What did the air conditioner 😜😜say when it met a celebrity? “I’m a big fan.”
Why couldn’t the couple get 🙄🙄married at the library? It was all booked up.
What’s the most detail-oriented🙃🙃 ocean? The Pacific.
Why do some couples go to😄😄 the gym? Because they want their relationship to work out.
Why do bees have sticky hair?😃😃 Because they use a honeycomb.
What did Tennessee? The same🙃🙃 thing as Arkansas.
What would the Terminator be😬😬 called in his retirement? The Exterminator.
Want to know why nurses like red 😜😜crayons? Sometimes they have to draw blood.
My wife asked me to stop singing🙄🙄 “Wonderwall” to her. I said maybe…
What do you call it when a😄😄 group of apes starts a company? Monkey business.
What did the police officer say🙃🙃 to his belly-button? You’re under a vest.
What do you call a pudgy psychic?😃😃 A four-chin teller.
Why are elevator jokes so classic😜😜 and good? They work on many levels.
How do you get a country girl’s😬😬 attention? A tractor.
Two guys walked into a bar🙃🙃. The third guy ducked.
Which bear is the most 🙄🙄condescending? A pan-duh!
What’s brown and sticky?😄😄 A stick.
Why did the raisin go out with🙃🙃 the prune?
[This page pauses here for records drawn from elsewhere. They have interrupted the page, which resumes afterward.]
Definition plain_translate (dx dy : float) (t : QTransform) : QTransform :=
  {| m11 := m11 t; m12 := m12 t; m13 := m13 t;
     m21 := m21 t; m22 := m22 t; m23 := m23 t;
     m31 := (m31 t + (dx * m11 t + dy * m21 t))%float;
     m32 := (m32 t + (dx * m12 t + dy * m22 t))%float;
     m33 := m33 t |}.

(** The scene rectangle is fitted into a viewport of 800 by 600. *)
Definition plain_fitInView (r : QRect) (t : QTransform) (sc : PlainScroll) : QTransform :=
  let rx := (800 / float_of_Z (rect_width r))%float in
  let ry := (600 / float_of_Z (rect_height r))%float in
  let s := if (rx <? ry)%float then rx else ry in
  {| m11 := s; m12 := 0; m13 := 0;
     m21 := 0; m22 := s; m23 := 0;
     m31 := 0; m32 := 0; m33 := 1 |}.

Definition plain_mapToScene (t : QTransform) (sc : PlainScroll) (p : QPoint) : QPointF :=
  {| ptf_x := ((float_of_Z (pt_x p + ps_h sc) - m31 t) / m11 t)%float;
     ptf_y := ((float_of_Z (pt_y p + ps_v sc) - m32 t) / m22 t)%float |}.

(** The centre of pixel [(px, py)] lies in the ellipse inscribed in [r]
    (all lengths doubled, to stay in the integers). *)
Definition plain_ellipse_fill (r : QRect) (px py : Z) : bool :=
  let w := rect_width r in
  let h := rect_height r in
  let dx := 2 * px + 1 - 2 * rect_x r - w in
  let dy := 2 * py + 1 - 2 * rect_y r - h in
  (0 <? w) && (0 <? h) && (dx * dx * (h * h) + dy * dy * (w * w) <=? w * w * (h * h)).

(** The filled pixels that touch a pixel that is not filled. *)
Definition plain_ellipse_outline (r : QRect) (px py : Z) : bool :=
  plain_ellipse_fill r px py
  && negb (plain_ellipse_fill r (px - 1) py && plain_ellipse_fill r (px + 1) py
           && plain_ellipse_fill r px (py - 1) && plain_ellipse_fill r px (py + 1)).

Definition plain_source_over (src dst : QRgb) : QRgb :=
  let a := qAlpha src in
  let mix s d := (s * a + d * (255 - a)) / 255 in
  qRgba (mix (qRed src) (qRed dst)) (mix (qGreen src) (qGreen dst))
        (mix (qBlue src) (qBlue dst)) (a + qAlpha dst * (255 - a) / 255).

#[export] Instance plain_toolkit : Toolkit :=
  {| ellipse_fill := plain_ellipse_fill;
     ellipse_outline := plain_ellipse_outline;
     source_over := plain_source_over;
     scale := plain_scale;
     translate := plain_translate;
     Scroll := PlainScroll;
     scroll_init := {| ps_h := 0; ps_v := 0 |};
     hvalue := ps_h;
     vvalue := ps_v;
     setHValue := fun h sc => {| ps_h := h; ps_v := ps_v sc |};
     setVValue := fun v sc => {| ps_h := ps_h sc; ps_v := v |};
     fitInView_transform := plain_fitInView;
     transformChanged := fun _ _ sc => sc;
     sceneRectChanged := fun _ _ sc => sc;
     viewResized := fun _ _ sc => sc;
     mapToScene := plain_mapToScene;
     item_mapFromScene := fun p => p;
     base_mousePressEvent := fun _ _ _ _ sc => sc;
     base_mouseReleaseEvent := fun _ _ _ _ sc => sc;
     base_mouseMoveEvent := fun _ _ _ _ sc => sc;
     grab := fun _ _ base overlay => if isNull overlay then base else overlay;
     scaled := fun pm sz =>
       {| width := sz_width sz; height := sz_height sz;
          pixels := replicate (Z.to_nat (sz_width sz * sz_height sz)) opaque_black |};
     label_size_init := {| sz_width := 640; sz_height := 480 |};
     image_allocates := fun w h => w * h * 4 <=? 2147483647 |}.

(** ** A view that keeps its centre

    The small toolkit leaves the scroll bars alone when the matrix
    changes.  Qt's [QGraphicsView] does not: unless its transformation
    anchor is set to [NoAnchor] (the default is [AnchorViewCenter], and
    the program never sets it) it centres the view again, after every
    change of the matrix, on the scene point that was at the centre of the
    viewport, by moving its scroll bars within their range; a scene that
    is not larger than the viewport is kept in the middle of it.  This
    toolkit is the small one with that behaviour, for a viewport of 800
    by 600. *)

Record CentredScroll := { cs_h : Z; cs_v : Z; cs_scene : QRect }.

(** The conversion of a double to an [int] in C. *)
Definition c_trunc (f : float) : Z :=
  match Py.int_of_float f with inr n => n | inl _ => 0 end.

(** The scroll offset along one axis that puts scene coordinate [c] at
    the middle of the viewport: within the scroll bar's range when the
    scene is longer than the viewport, and the offset that centres the
    scene otherwise. *)
Definition centred_offset (scale offset : float) (scene_pos scene_len viewport : Z)
  (c : float) : Z :=
  let left := (offset + scale * float_of_Z scene_pos)%float in
  let len := (scale * float_of_Z scene_len)%float in
  let vp := float_of_Z viewport in
  if (len <=? vp)%float then c_trunc (left - (vp - len) / 2)
  else
    Z.max (c_trunc left)
      (Z.min (c_trunc (left + len - vp)) (c_trunc (scale * c + offset - vp / 2))).

Definition centred_place (t : QTransform) (c : QPointF) (scene : QRect) : CentredScroll :=
  {| cs_h := centred_offset (m11 t) (m31 t) (rect_x scene) (rect_width scene) 800 (ptf_x c);
     cs_v := centred_offset (m22 t) (m32 t) (rect_y scene) (rect_height scene) 600 (ptf_y c);
     cs_scene := scene |}.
Because he couldn’t find a date.
A steak pun is a rare medium😜😜 done well.
What’s orange and sounds like😃😃 a parrot? A carrot.
Justice is a dish best served cold😬😬. If it were served warm, it would be justwater.
Cooking out this weekend?😄😄 Don’t forget the pickle. It’s kind of a big dill.
I got hit in the head with 🙄🙄a can of Diet Coke today. Don’t worry, I’m not hurt. It was a soft drink.
Why do pumpkins sit on porches?😜😜 They have no hands to knock on the door.